WHAT YOU WILL DO:
Reproduce this listing from its first line through the line with "unzip_outcome w (Some", inclusive, leaving out all that follows.

=== DATA SUPPLIED ===

(** X14: validation fills the [Map] of the call type by type and stops at
    the first requested type the manifest has no item for; what it has set
    by then stays set.  So when an import fails with 'Nothing to import',
    the [Map] that the [EXTRACTING] snapshot was delivered with, empty at
    that moment, is left holding an entry for every requested type that
    precedes the missing one. *)
Theorem import_failed_validation_leaves_entries w (req : Request.t) text manifest
  checked o rest :
  Request.objects req = checked ++ o :: rest ->
  unzip_outcome w (Some (Request.filePath req)) (workspacePath w) = None ->
  readAsText_outcome w (workspacePath w) "manifest.json" = Ok text ->
  JSON_parse w text = Some (with_items manifest) ->
  Forall (fun o0 => items_of manifest (type o0) <> []) checked ->
  items_of manifest (type o) = [] ->
  let final := snd (run_import w req) in
  let extracting := {| task := "EXTRACTING"; progress := 0;
                       filePath := Some (Request.filePath req) |} in
  fst (run_import w req) = Errored (InvalidArchiveError "Nothing to import") /\
  In (Emitted extracting []) (log final) /\
  deref (progress extracting) final = validated manifest (List.map type checked).
Proof.
  intros Hobjs Hunzip Hread Hparse Hchecked Hnone; cbv zeta.
  rewrite ArchiveStages.run_import_steps; unfold import_steps.
  rewrite Hobjs.
  destruct (checked ++ o :: rest) as [|o0 objs] eqn:Hsplit;
    [destruct checked; discriminate|].
  cbv zeta; rewrite Hunzip, Hread, Hparse, <- Hsplit, map_app; simpl List.map.
  rewrite (forEach_objectType_stops manifest (List.map type checked) (type o)
             (List.map type rest) _ []);
    [| reflexivity | apply Forall_map; exact Hchecked | exact Hnone].
  split; [reflexivity|]; split.
  - simpl; auto 10.
  - unfold validated; rewrite map_map; reflexivity.
Qed.

Lemma import_failed_validation_leaves_entries_witness :
  fst (run_import Examples.world_ok (Examples.request [TELEMETRY; PROFILE])) =
  Errored (InvalidArchiveError "Nothing to import") /\
  In (Emitted {| task := "EXTRACTING"; progress := 0;
                 filePath := Some "file:///downloads/archive.zip" |} [])
    (log (snd (run_import Examples.world_ok
                 (Examples.request [TELEMETRY; PROFILE])))) /\
  deref 0 (snd (run_import Examples.world_ok
                  (Examples.request [TELEMETRY; PROFILE]))) =
  [(TELEMETRY, initialising [Examples.item1; Examples.item2])].
Proof.
  apply (import_failed_validation_leaves_entries Examples.world_ok
           (Examples.request [TELEMETRY; PROFILE]) "{manifest}"
           Examples.manifest_ok [ {| type := TELEMETRY |} ] {| type := PROFILE |} []);
    [reflexivity | reflexivity | reflexivity | reflexivity | | reflexivity].
  repeat constructor; discriminate.
Defined.

(** X15: the objects of an export request are visited in order, and the
    delegate is called for each telemetry object before the first object
    of an unsupported type is met.  The export then fails with the
    placeholder error; the streams the delegate returned for the earlier
    objects are dropped without being subscribed, and nothing else
    happens. *)
Theorem export_unsupported_type_after_calls w (req : Request.t) :
  createDir_outcome w (workspacePath w) false = Ok tt ->
  (exists o, In o (Request.objects req) /\ type o <> TELEMETRY) ->
  let c := telemetryExport (Request.filePath req) (workspacePath w) in
  let mkdir := createDir (workspacePath w) false in
  exists n o,
    nth_error (Request.objects req) n = Some o /\ type o <> TELEMETRY /\
    Forall (fun o0 => type o0 = TELEMETRY) (firstn n (Request.objects req)) /\
    fst (run_export w req) = Errored (PlainError "To be implemented") /\
    log (snd (run_export w req)) =
      [Called mkdir; Settled mkdir] ++ repeat (Called c) n.
Proof.
  intros Hmk (o1 & Hin1 & Ho1); cbv zeta.
  set (res := run_export w req).
  assert (Hres : res = export_steps w req)
    by apply ArchiveStages.run_export_steps.
  clearbody res; unfold export_steps in Hres.
  destruct (Request.objects req) as [|o0 objs] eqn:Hobjs; [destruct Hin1|].
  cbv beta iota zeta in Hres; rewrite <- Hobjs in *; clear Hobjs o0 objs.
  rewrite Hmk in Hres.
  set (mkdir := createDir (workspacePath w) false) in *.
  set (c := telemetryExport (Request.filePath req) (workspacePath w)).
  set (s0 := answered mkdir (initial ArchiveObjectExportProgress.t)) in *.
  destruct (Array_map_export_cases w req (Request.objects req) s0)
    as (n & s1 & _ & _ & Hlog1
        & [(Hall & _) | ((o & Hnth & Ho) & Hfirst & Heq)]).
  { rewrite Forall_forall in Hall; destruct (Ho1 (Hall o1 Hin1)). }
  fold c in Hlog1; rewrite Heq in Hres.
  exists n, o; rewrite Hres.
  split; [exact Hnth|]; split; [exact Ho|]; split; [exact Hfirst|].
  split; [reflexivity | exact Hlog1].
Qed.

Lemma export_unsupported_type_after_calls_witness :
  exists n o,
    nth_error (Request.objects (Examples.request [TELEMETRY; TELEMETRY; CONTENT]))
      n = Some o /\
    type o <> TELEMETRY /\
    Forall (fun o0 => type o0 = TELEMETRY)
      (firstn n (Request.objects (Examples.request [TELEMETRY; TELEMETRY; CONTENT]))) /\
    fst (run_export Examples.world_ok
           (Examples.request [TELEMETRY; TELEMETRY; CONTENT])) =
    Errored (PlainError "To be implemented") /\
    log (snd (run_export Examples.world_ok
                (Examples.request [TELEMETRY; TELEMETRY; CONTENT]))) =
    [ Called (createDir "file:///cache/4f1c" false);
      Settled (createDir "file:///cache/4f1c" false) ] ++
    repeat (Called (telemetryExport "file:///downloads/archive.zip"
                      "file:///cache/4f1c")) n.
Proof.
  apply (export_unsupported_type_after_calls Examples.world_ok
           (Examples.request [TELEMETRY; TELEMETRY; CONTENT])); [reflexivity|].
  exists {| type := CONTENT |}; split; [simpl; auto | discriminate].
Defined.

(** X16: when the joined streams of the export delegate fail, the export
    fails with their error.  The [BUILDING] snapshots of the joint reports
    that came before the failure have been delivered and stay delivered;
    the producer context is not asked for, no manifest is written and
    nothing is packed. *)
Theorem export_delegate_failure w (req : Request.t) e :
  Request.objects req <> [] ->
  createDir_outcome w (workspacePath w) false = Ok tt ->
  Forall (fun o => type o = TELEMETRY) (Request.objects req) ->
  snd (export_reports w req) = Some e ->
  let n := length (Request.objects req) in
  let c := telemetryExport (Request.filePath req) (workspacePath w) in
  let mkdir := createDir (workspacePath w) false in
  fst (run_export w req) = Errored e /\
  log (snd (run_export w req)) =
    [Called mkdir; Settled mkdir] ++
    repeat (Called c) n ++ repeat (Subscribed c) n ++
    snapshots "BUILDING" 0 (fst (export_reports w req)).
Proof.
  intros Hne Hmk Hall Hfail; cbv zeta.
  set (res := run_export w req).
  assert (Hres : res = export_steps w req)
    by apply ArchiveStages.run_export_steps.
  clearbody res; unfold export_steps in Hres; unfold export_reports in *.
  destruct (Request.objects req) as [|o objs] eqn:Hobjs; [congruence|].
  cbv beta iota zeta in Hres; rewrite <- Hobjs in *; clear Hne Hobjs o objs.
  rewrite Hmk in Hres.
  set (mkdir := createDir (workspacePath w) false) in *.
  set (c := telemetryExport (Request.filePath req) (workspacePath w)).
  set (s0 := answered mkdir (initial ArchiveObjectExportProgress.t)) in *.
  destruct (Array_map_export_cases w req (Request.objects req) s0)
    as (n & s1 & Hh1 & _ & Hlog1 & [(_ & Hn & Heq) | ((o & Hnth & Ho) & _)]).
  2: { apply nth_error_In in Hnth; rewrite Forall_forall in Hall.
       destruct (Ho (Hall o Hnth)). }
  fold c in Hlog1, Heq; rewrite Heq in Hres; clear Heq; subst n.
  rewrite !map_repeat in Hres; cbn [fst snd] in Hres.
  rewrite Hfail in Hres.
  destruct (subscribed_all _ (repeat c (length (Request.objects req))) s1)
    as (Hh1' & _ & Hlog1').
  rewrite map_repeat in Hlog1'.
  match type of Hres with
  | _ = (_, fold_left _ ?arrays ?s) =>
      destruct (aggregate_trace _ "BUILDING" arrays s) as (_ & Hlog2 & _)
  end.
  rewrite Hres; split; [reflexivity|].
  cbn [snd]; rewrite Hlog2, Hlog1', Hlog1, Hh1', Hh1, <- !app_assoc; reflexivity.
Qed.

===

ANSWER BOX:
(** X14: validation fills the [Map] of the call type by type and stops at
    the first requested type the manifest has no item for; what it has set
    by then stays set.  So when an import fails with 'Nothing to import',
    the [Map] that the [EXTRACTING] snapshot was delivered with, empty at
    that moment, is left holding an entry for every requested type that
    precedes the missing one. *)
Theorem import_failed_validation_leaves_entries w (req : Request.t) text manifest
  checked o rest :
  Request.objects req = checked ++ o :: rest ->
  unzip_outcome w (Some (Request.filePath req)) (workspacePath w) = None ->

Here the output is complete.